TASK DIRECTIONS: Pull every line from the records that has the word "lists" in it.

Dataset excerpts:
(** A level that is filled completely is saved with quantity zero before it
    is removed, and the book without it is never saved.  So after 60@100 is
    taken the side waits for a snapshot with an empty level at 100: it ignores
    the true snapshot of the book, and every other snapshot that lists no
    empty levels, for good. *)
Theorem stale_snapshot :
  exists m s events,
    processCrossedOrder store_60 (sample_side true) 10%positive = Ok (m, s, events) /\
    l2_side s = [mkL2PriceLevel (px 101) 50] /\
    l2_snap_queue_ s =
      [[mkL2PriceLevel (px 100) 40; mkL2PriceLevel (px 101) 50];
       [mkL2PriceLevel (px 100) 0; mkL2PriceLevel (px 101) 50]] /\
    (forall sides, Forall (fun side => zero_level side = false) sides ->
       exists s', snapshots m s sides = Ok (m, s', []) /\ levels_ s' = levels_ s /\
         l2_snap_queue_ s' <> []).
Proof.
  destruct (processCrossedOrder store_60 (sample_side true) 10%positive) as [[[m s] events]|f] eqn:E;
    [|by vm_compute in E].
  exists m, s, events. split; [done|].
  assert (l2_side s = [mkL2PriceLevel (px 101) 50] /\ l2_snap_queue_ s =
    [[mkL2PriceLevel (px 100) 40; mkL2PriceLevel (px 101) 50];
     [mkL2PriceLevel (px 100) 0; mkL2PriceLevel (px 101) 50]]) as [H1 H2].
  { assert (match processCrossedOrder store_60 (sample_side true) 10%positive with
      | Ok (_, s, _) => l2_side s = [mkL2PriceLevel (px 101) 50] /\ l2_snap_queue_ s =
          [[mkL2PriceLevel (px 100) 40; mkL2PriceLevel (px 101) 50];
           [mkL2PriceLevel (px 100) 0; mkL2PriceLevel (px 101) 50]]
      | Err _ => False end) as H by (vm_compute; by split).
    by rewrite E in H. }
  split_and!; [done|done|]. clear E.
  assert (forall sides s', levels_ s' = levels_ s ->
    (exists pre last, l2_snap_queue_ s' = pre ++ [last] /\ zero_level last = true) ->
    Forall (fun side => zero_level side = false) sides ->
    exists s'', snapshots m s' sides = Ok (m, s'', []) /\ levels_ s'' = levels_ s /\
      l2_snap_queue_ s'' <> []) as Hgen.
  { clear H1 H2. induction sides as [|side sides IH]; intros s' Hl (pre & last & Hq & Hz) Hs.
    { exists s'. split_and!; [done|done|]. rewrite Hq. by destruct pre. }
    apply Forall_cons in Hs as [Hside Hs]. cbn [snapshots].
    destruct (l2_snap_queue_ s') as [|front queue] eqn:Eq; [by destruct pre|].
    rewrite (snapshot_front _ _ _ _ _ Eq), bind_ok. cbv beta iota.
    case_bool_decide as Hf.
    - destruct pre as [|p pre]; simpl in Hq; injection Hq as -> ->.
      + apply zero_level_equiv in Hf. congruence.
      + destruct (IH (with_queue s' (pre ++ [last])) Hl) as (s'' & -> & H1 & H2); [|done|].
        * by exists pre, last.
        * by exists s''.
    - destruct (IH s' Hl) as (s'' & -> & H1 & H2); [|done|by exists s''].
      exists pre, last. by rewrite Eq. }
  intros sides Hs. apply Hgen; [done| |done]. rewrite H2. eexists [_], _. by split.
Qed.

(** ** Snapshots that lead *)

(** For the sample book, a snapshot that shows 30 less at 100, nothing at 101
    and 25 more at 102, asks from the worst price to the best. *)
Definition lead_side : L2SnapshotSide := [mkL2PriceLevel (px 102) 25; mkL2PriceLevel (px 100) 30].
Definition lead_bids : L2SnapshotSide := [mkL2PriceLevel (px 99) 45].

Definition lead_levels (b : bool) : L2SnapshotSide := if b then lead_side else lead_bids.

Lemma sample_lead b : lead_pre sample_store (sample_side b) (sample_books b) (lead_levels b).
Proof.
  split; [apply sample_rep|by destruct b|apply sample_pending| |by destruct b|by destruct b].
  split.
  - destruct b; [apply ask_book_ok|apply bid_book_ok].
  - apply sample_live.
  - apply (bool_decide_unpack _). destruct b; by vm_compute.
  - destruct b; repeat constructor; by vm_compute.
  - assert (Forall (fun i => i < 100) (ids (sample_books b))) as H.
    { destruct b; repeat constructor. }
    rewrite Forall_forall in H. intros i Hi. left. destruct b; by apply H.
Qed.

(** C11. A snapshot that leads the other streams is followed exactly: when
    nothing is expected and no id the code may invent is in use, the operation
    completes, the book stays well formed and live, and its view is the
    snapshot, level by level (arranged from the best price to the worst, if it
    was not).  The events are the guessed additions and removals in the order of
    the code: levels that the snapshot lowers come before levels that it does not
    list.  Executions are therefore at prices at least as good as cancellations,
    as the README describes, if the snapshot lowers no level that it lists (and
    the share of executions is computed without rounding errors, up to 1024
    removals); else they need not be ([execution_guessed_at_worse_price]). *)
Theorem processL2Snapshot_follows m s A side :
  lead_pre m s A side ->
  exists m' s', processL2Snapshot m s side = Ok (m', s', follow_events (is_sell_ s) side A) /\
    l2_side s' ≡ best_first (is_sell_ s) side /\
    (sorted (side_comp (is_sell_ s)) (quotes side) -> l2_side s' ≡ side) /\
    has_followed A side m s m' s' /\
    (lowers_no_level side A -> (length (removals (is_sell_ s) side A) <= share_max)%nat ->
     forall e c, e ∈ follow_events (is_sell_ s) side A -> c ∈ follow_events (is_sell_ s) side A ->
       Common.event e = EXEC -> Common.event c = CANCEL ->
       side_rank (is_sell_ s) (Common.price e) <= side_rank (is_sell_ s) (Common.price c)).
Proof.
  intros Hpre. destruct (processL2Snapshot_rep _ _ _ _ Hpre) as (m' & s' & Hrun & Hhf).
  pose proof (hf_view _ _ _ _ _ _ Hhf) as Hview.
  exists m', s'. split_and!; [done|done| |done|].
  - intros Hs. by rewrite Hview, best_first_sorted.
  - apply follow_events_by_price, Hpre.
Qed.

Lemma processL2Snapshot_follows_witness :
  exists m' s', processL2Snapshot sample_store (sample_side true) lead_side =
      Ok (m', s', [mkOrderInfo ADD (-1) true 25 (px 102); mkOrderInfo EXEC 1 true 20 (px 100);
        mkOrderInfo CANCEL 2 true 10 (px 100); mkOrderInfo CANCEL 3 true 50 (px 101)]) /\
    l2_side s' ≡ [mkL2PriceLevel (px 100) 30; mkL2PriceLevel (px 102) 25] /\
    (sorted (side_comp true) (quotes lead_side) -> l2_side s' ≡ lead_side) /\
    has_followed ask_book lead_side sample_store (sample_side true) m' s'.
Proof.
  destruct (processL2Snapshot_follows _ _ _ _ (sample_lead true)) as (m' & s' & H1 & H2 & H3 & H4 & _).
  exists m', s'. exact (conj H1 (conj H2 (conj H3 H4))).
Defined.

(** The README says that of the removed asks those with lower prices are guessed
    as executed first (and a comment of the code speaks of an order by price).
    The code takes the levels that the snapshot lowers first: with one order for each
    ask of the README's example, 10@102 is guessed executed besides 60@100, while
    50@101 is cancelled; and of the sample 10@101 is executed while both orders at
    100 are cancelled. *)
Theorem execution_guessed_at_worse_price :
  (book ← steps (Ok new_SmartOrderBook)
     [Add 1 true 40 (px 104); Add 2 true 80 (px 103); Add 3 true 60 (px 102); Add 4 true 50 (px 101);
      Add 5 true 60 (px 100)];
   '(_, events) ← take_step book (Snap [] [mkL2PriceLevel (px 103) 80; mkL2PriceLevel (px 102) 50]);
   Ok events) =
  Ok [mkOrderInfo EXEC 3 true 10 (px 102); mkOrderInfo EXEC 5 true 60 (px 100);
      mkOrderInfo CANCEL 4 true 50 (px 101); mkOrderInfo CANCEL 1 true 40 (px 104)] /\
  ('(_, _, events) ← processL2Snapshot sample_store (sample_side true) [mkL2PriceLevel (px 101) 40];
   Ok events) =
  Ok [mkOrderInfo EXEC 3 true 10 (px 101); mkOrderInfo CANCEL 1 true 20 (px 100);
      mkOrderInfo CANCEL 2 true 40 (px 100)].
Proof. split; vm_compute; reflexivity. Qed.

Lemma guess_event_kind b e (pl : list (Order * Z)) :
  Forall (fun ev => Common.event ev = e) (guess_event b e <$> pl).
Proof. apply Forall_fmap, Forall_true. done. Qed.

Lemma guess_event_quantity b e (pl : list (Order * Z)) :
  zsum Common.quantity (guess_event b e <$> pl) = zsum snd pl.
Proof. unfold zsum. by rewrite foldr_fmap. Qed.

TASK RESPONSE:
    the true snapshot of the book, and every other snapshot that lists no
    as the README describes, if the snapshot lowers no level that it lists (and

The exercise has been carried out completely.